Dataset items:
# # # # #

(* ===== verification/Config.v ===== *)
(** The configuration of the pool (config.rs): the records as they are after
    loading, the checks that refuse a configuration that would misbehave
    later, and the [SOLO_POOL_*] environment overrides. The [toml] crate's
    [Value] is the data the overrides rewrite; turning it into the records is
    the crate's own deserialisation and is not modelled. *)
From S2P Require Export Text Float64.
From Stdlib Require Import Strings.Ascii.

Abbreviation empty_str := String.EmptyString.

(** ** The records *)

Record PoolConfig := {
  listen_addr : string;
  coinbase_address : string;
  coinbase_tag : string;
  initial_difficulty : Z;
  extranonce1_size : Z;
  extranonce2_size : Z;
  max_connections : Z;
  idle_timeout_secs : Z;
  found_block_dir : string;
  pool_network : option string;
}.
Record Sv2Config := {
  sv2_enabled : bool;
  persist_authority_key : bool;
  authority_key_file : string;
  cert_validity_secs : Z;
}.
Definition default_sv2_config : Sv2Config := {|
  sv2_enabled := true;
  persist_authority_key := true;
  authority_key_file := "sv2-authority.key";
  cert_validity_secs := 365 * 24 * 60 * 60;
|}.
Record RpcConfig := {
  url : string;
  cookie_path : option string;
  user : option string;
  password : option string;
  timeout_secs : Z;
}.
Record ZmqConfig := {
  hashblock_endpoint : string;
  poll_fallback : bool;
  poll_interval_ms : Z;
}.
Record VardiffConfig := {
  target_share_time_secs : Z;
  retarget_interval_secs : Z;
  min_difficulty : Z;
  max_difficulty : Z;
  max_retarget_factor : f64;
}.
Record SecurityConfig := {
  max_connections_per_ip : Z;
  max_shares_per_sec : Z;
  ban_duration_secs : Z;
  max_invalid_shares : Z;
  max_message_bytes : Z;
  max_worker_name_len : Z;
  max_authorizations_per_session : Z;
}.
Record MetricsConfig := {
  prometheus_addr : string;
  stats_db_path : option string;
  allow_runtime_settings : bool;
  allowed_hosts : list string;
}.
Record LoggingConfig := {
  level : string;
  json : bool;
  log_dir_raw : option string;
  log_max_files : Z;
}.
Record Config := {
  pool : PoolConfig;
  bitcoin_rpc : RpcConfig;
  zmq : ZmqConfig;
  vardiff : VardiffConfig;
  security : SecurityConfig;
  metrics : MetricsConfig;
  logging : LoggingConfig;
  sv2 : Sv2Config;
  env_overrides : list string;
}.

(** [LoggingConfig::log_dir]: an empty or blank value counts as unset. *)
Definition log_dir (l : LoggingConfig) : option string :=
  match log_dir_raw l with
  | Some d => if bool_decide (trim d = empty_str) then None else Some (trim d)
  | None => None
  end.

(** [RpcConfig::read_cookie] on the file's contents, [None] when unreadable. *)
Definition parse_cookie (contents : option string) : option (string * string) :=
  match contents with
  | Some c => split_once ":" (trim c)
  | None => None
  end.
(** [RpcConfig::rpc_auth]: the cookie first, then explicit credentials. *)
Definition rpc_auth (cfg : RpcConfig) (cookie_file : option string) : option (string * string) :=
  match parse_cookie cookie_file with
  | Some up => Some up
  | None =>
      match user cfg, password cfg with
      | Some u, Some p => Some (u, p)
      | _, _ => None
      end
  end.

(** ** Validation *)

(** The refusals of [Config::validate], one per [bail!]. *)
Inductive ConfigError :=
| LogMaxFilesZero
| AllowedHostNotBare (entry : string)
| ExtranonceTotalZero
| ExtranonceTooWide (en_total : Z)
| Extranonce1Zero
| ScriptSigTooLong (script_sig_len : Z)
| AuthorityKeyFileEmpty
| MinDifficultyZero
| DifficultyRangeInverted
| RetargetFactorBad
| TargetShareTimeZero
| RetargetIntervalZero.

Definition MAX_SCRIPT_SIG : Z := 100.
Definition HEIGHT_PUSH_MAX : Z := 5.

(** [Config::validate_vardiff]. *)
Definition validate_vardiff (v : VardiffConfig) : outcome ConfigError unit :=
  if min_difficulty v =? 0 then Err MinDifficultyZero
  else if max_difficulty v <? min_difficulty v then Err DifficultyRangeInverted
  else if negb (f64_is_finite (max_retarget_factor v)) || f64_lt (max_retarget_factor v) f64_one then
    Err RetargetFactorBad
  else if target_share_time_secs v =? 0 then Err TargetShareTimeZero
  else if retarget_interval_secs v =? 0 then Err RetargetIntervalZero
  else Ok tt.

(** The loop over [allowed_hosts]. *)
Definition host_entry_bad (entry : string) : bool :=
  bool_decide (entry = empty_str) || str_contains "://" entry || str_contains "/" entry.
Fixpoint check_hosts (l : list string) : outcome ConfigError unit :=
  match l with
  | [] => Ok tt
  | e :: l => if host_entry_bad (trim e) then Err (AllowedHostNotBare (trim e)) else check_hosts l
  end.

(** [Config::validate]. *)
Definition validate (c : Config) : outcome ConfigError unit :=
  let p := pool c in
  if log_max_files (logging c) =? 0 then Err LogMaxFilesZero
  else
    _ ← check_hosts (allowed_hosts (metrics c));
    let en_total := wrap 64 (extranonce1_size p + extranonce2_size p) in
    if en_total =? 0 then Err ExtranonceTotalZero
    else if 32 <? en_total then Err (ExtranonceTooWide en_total)
    else if extranonce1_size p =? 0 then Err Extranonce1Zero
    else
      let script_sig_len := HEIGHT_PUSH_MAX + str_len (coinbase_tag p) + Z.max en_total 4 in
      if MAX_SCRIPT_SIG <? script_sig_len then Err (ScriptSigTooLong script_sig_len)
      else if sv2_enabled (sv2 c) && persist_authority_key (sv2 c)
              && trim_is_empty (authority_key_file (sv2 c)) then Err AuthorityKeyFileEmpty
      else validate_vardiff (vardiff c).

(** ** Credentials in a readable file *)

(** [credential_exposure_warning] on Unix: [mode] are the permission bits of
    the file (octal 077 masks the group and other bits), [None] when its metadata cannot be read. *)
Definition credential_exposed (mode : option Z) (c : Config) : option Z :=
  let from_env key := bool_decide (key ∈ env_overrides c) in
  let has_password :=
    negb (from_env "bitcoin_rpc.password") &&
    match password (bitcoin_rpc c) with
    | Some p => negb (bool_decide (p = empty_str))
    | None => false
    end in
  let in_url := negb (from_env "bitcoin_rpc.url") && str_contains "@" (url (bitcoin_rpc c)) in
  if negb has_password && negb in_url then None
  else
    match mode with
    | None => None
    | Some mode => if Z.land mode 0x3f =? 0 then None else Some (Z.land mode 0x1ff)
    end.

(** ** Environment overrides *)

(** The [toml] crate's [Value], for the values the overrides look at. *)
Inductive toml_value :=
| TString (s : string)
| TInteger (i : Z)
| TFloat (f : f64)
| TBoolean (b : bool)
| TOther
| TTable (t : gmap string toml_value).

(** [parse::<f64>()]: a sign, [inf], [infinity] or [nan] in any case, or
    digits with an optional point and exponent, correctly rounded. *)
Fixpoint span_digits (l : list ascii) : list ascii * list ascii :=
  match l with
  | c :: r =>
      if (48 <=? ord c) && (ord c <=? 57) then
        let '(d, rest) := span_digits r in (c :: d, rest)
      else ([], l)
  | [] => ([], [])
  end.
(** The double nearest to [n * 10 ^ e]. *)
Definition f64_decimal (neg : bool) (n e : Z) : f64 :=
  let x :=
    match n with
    | Zpos m =>
        if 0 <=? e then f64_of_Z (n * 10 ^ e)
        else SFdiv prec emax (S754_finite false m 0) (S754_finite false (Z.to_pos (10 ^ (- e))) 0)
    | _ => f64_zero
    end in
  if neg then SFopp x else x.
Definition parse_exponent (l : list ascii) : option Z :=
  match l with
  | [] => Some 0
  | c :: r =>
      if (ord c =? 101) || (ord c =? 69) then
        let '(neg, ds) :=
          match r with
          | d :: r' => if ord d =? 45 then (true, r') else if ord d =? 43 then (false, r') else (false, r)
          | [] => (false, [])
          end in
        match ds with
        | [] => None
        | _ => (fun z => if neg : bool then - z else z) <$> digits_value 0 ds
        end
      else None
  end.
Definition parse_f64 (s : string) : option f64 :=
  let '(neg, l) :=
    match to_list s with
    | c :: r => if ord c =? 45 then (true, r) else if ord c =? 43 then (false, r) else (false, c :: r)
    | [] => (false, [])
    end in
  let word := to_ascii_lowercase (of_list l) in
  if bool_decide (word = "inf") || bool_decide (word = "infinity") then Some (S754_infinity neg)
  else if bool_decide (word = "nan") then Some S754_nan
  else
    let '(int, rest) := span_digits l in
    let '(frac, rest) :=
      match rest with
      | c :: r => if ord c =? 46 then span_digits r else ([], rest)
      | [] => ([], [])
      end in
    if bool_decide (int ++ frac = []) then None
    else
      match parse_exponent rest, digits_value 0 (int ++ frac) with
      | Some e, Some n => Some (f64_decimal neg n (e - Z.of_nat (length frac)))
      | _, _ => None
      end.
Example parse_f64_ex :
  parse_f64 "1.5" = Some (f64_lit 3 (-1)) /\ parse_f64 "-25e-1" = Some (SFopp (f64_lit 5 (-1)))
  /\ parse_f64 "." = None /\ parse_f64 ".5x" = None.
Proof. vm_compute. done. Qed.

(** [infer_toml_scalar]: surrounding double quotes force a string. *)
Definition quote : string := of_list [chr 34].
Definition infer_toml_scalar (raw : string) : toml_value :=
  match str_strip_prefix quote raw ≫= str_strip_suffix quote with
  | Some quoted => TString quoted
  | None =>
      if bool_decide (raw = "true") || bool_decide (raw = "false") then
        TBoolean (bool_decide (raw = "true"))
      else
        match parse_i64 raw with
        | Some i => TInteger i
        | None => match parse_f64 raw with Some f => TFloat f | None => TString raw end
        end
  end.

Inductive OverrideError :=
| RootNotTable
| MissingSeparator (name : string)
| EmptySectionOrKey (name : string)
| SectionNotTable (section : string)
| BadValue (name : string)
| NonScalar (name : string).

Definition ENV_PREFIX : string := "SOLO_POOL_".

(** The typing of one override by the value it replaces. *)
Definition parse_as (name raw : string) (old : option toml_value) : outcome OverrideError toml_value :=
  match old with
  | Some (TInteger _) => TInteger <$> ok_or (BadValue name) (parse_i64 raw)
  | Some (TFloat _) => TFloat <$> ok_or (BadValue name) (parse_f64 raw)
  | Some (TBoolean _) => TBoolean <$> ok_or (BadValue name) (parse_bool raw)
  | Some (TString _) => Ok (TString raw)
  | Some _ => Err (NonScalar name)
  | None => Ok (infer_toml_scalar raw)
  end.
(** One iteration of the loop of [apply_env_overrides]. *)
Definition apply_override (root : gmap string toml_value) (name raw : string)
    : outcome OverrideError (gmap string toml_value * option string) :=
  match str_strip_prefix ENV_PREFIX name with
  | None => Ok (root, None)
  | Some rest =>
      match split_once "__" rest with
      | None => Err (MissingSeparator name)
      | Some (section, key) =>
          let section := to_ascii_lowercase section in
          let key := to_ascii_lowercase key in
          if bool_decide (section = empty_str) || bool_decide (key = empty_str) then
            Err (EmptySectionOrKey name)
          else
            match default (TTable ∅) (root !! section) with
            | TTable table =>
                parsed ← parse_as name raw (table !! key);
                Ok (<[section := TTable (<[key := parsed]> table)]> root,
                    Some (section ++ "." ++ key)%string)
            | _ => Err (SectionNotTable section)
            end
      end
  end.
Fixpoint apply_overrides_loop (root : gmap string toml_value) (vars : list (string * string))
    (applied : list string) : outcome OverrideError (gmap string toml_value * list string) :=
  match vars with
  | [] => Ok (root, applied)
  | (name, raw) :: vars =>
      r ← apply_override root name raw;
      apply_overrides_loop (fst r) vars (applied ++ match snd r with Some k => [k] | None => [] end)
  end.
Definition apply_env_overrides (value : toml_value) (vars : list (string * string))
    : outcome OverrideError (toml_value * list string) :=
  match value with
  | TTable root =>
      r ← apply_overrides_loop root vars [];
      Ok (TTable (fst r), snd r)
  | _ => Err RootNotTable
  end.

(** [expand_tilde]: a leading tilde is the home directory ([Path::join] of an
    absolute path is that path). *)
Definition path_join (base rest : string) : string :=
  if starts_with "/" rest then rest
  else if bool_decide (base = empty_str) || ends_with "/" base then base +:+ rest
  else base +:+ "/" +:+ rest.
Definition expand_tilde (home : option string) (path : string) : string :=
  match str_strip_prefix "~/" path, home with
  | Some rest, Some home => path_join home rest
  | _, _ => path
  end.

(** ** Loading *)

(** Crate [toml]: the parser, and the derived reading of a table as a
    [Config] without its list of overrides. *)
Class TomlLib := {
  toml_from_str : string -> outcome string toml_value;
  config_of_toml : toml_value -> outcome string Config;
}.
Inductive LoadError :=
| OpeningFile (path : string)
| ParsingToml (e : string)
| Overriding (e : OverrideError)
| Interpreting (e : string)
| NotAccepted (e : ConfigError).
Definition load_step {E A} (f : E -> LoadError) (r : outcome E A) : outcome LoadError A :=
  match r with Ok a => Ok a | Err e => Err (f e) | Panic => Panic end.
Definition with_overrides (c : Config) (names : list string) : Config := {|
  pool := pool c; bitcoin_rpc := bitcoin_rpc c; zmq := zmq c; vardiff := vardiff c; security := security c;
  metrics := metrics c; logging := logging c; sv2 := sv2 c; env_overrides := names |}.
Definition load `{TomlLib} (read : string -> option string) (vars : list (string * string)) (path : string)
    : outcome LoadError Config :=
  raw ← ok_or (OpeningFile path) (read path);
  value ← load_step ParsingToml (toml_from_str raw);
  '(value, names) ← load_step Overriding (apply_env_overrides value vars);
  config ← load_step Interpreting (config_of_toml value);
  let config := with_overrides config names in
  _ ← load_step NotAccepted (validate config);
  Ok config.
(** Nothing is started from a configuration that was not checked. *)
Lemma load_validated `{TomlLib} read vars path c : load read vars path = Ok c -> validate c = Ok tt.
Proof.
  unfold load. intros Hl. apply outcome_bind_ok in Hl as (raw & _ & Hl). apply outcome_bind_ok in Hl as (value & _ & Hl).
  apply outcome_bind_ok in Hl as ([value' names] & _ & Hl). apply outcome_bind_ok in Hl as (config & _ & Hl). cbv zeta in Hl.
  destruct (validate (with_overrides config names)) as [[]|e|] eqn:Ev; [|done..]. cbn in Hl. by injection Hl as <-.
Qed.

(** What acceptance says of the sections the sessions start from. *)
Definition extranonces_u64 (c : Config) : Prop :=
  0 <= extranonce1_size (pool c) < 2 ^ 63 /\ 0 <= extranonce2_size (pool c) < 2 ^ 63.
Lemma validate_vardiff_section c : validate c = Ok tt -> validate_vardiff (vardiff c) = Ok tt.
Proof.
  intros H. unfold validate in H. destruct (_ =? _); [discriminate|].
  apply outcome_bind_ok in H as (? & _ & H). cbv zeta in H.
  repeat (break_in H; try discriminate). exact H.
Qed.
Lemma validate_extranonces c :
  validate c = Ok tt -> extranonces_u64 c ->
  1 <= extranonce1_size (pool c) /\ extranonce1_size (pool c) + extranonce2_size (pool c) <= 32.
Proof.
  intros H [H1 H2]. unfold validate in H. destruct (_ =? _); [discriminate|].
  apply outcome_bind_ok in H as (? & _ & H). cbv zeta in H. unfold wrap in H. rewrite Z.mod_small in H by lia.
  repeat (break_in H; try discriminate; b2p). lia.
Qed.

# # # # #

WORK REQUIRED =
Retrieve each line of the data in which the word "TString" can be found.

FINISHED EXERCISE =
| TString (s : string)
  | Some quoted => TString quoted
        | None => match parse_f64 raw with Some f => TFloat f | None => TString raw end
  | Some (TString _) => Ok (TString raw)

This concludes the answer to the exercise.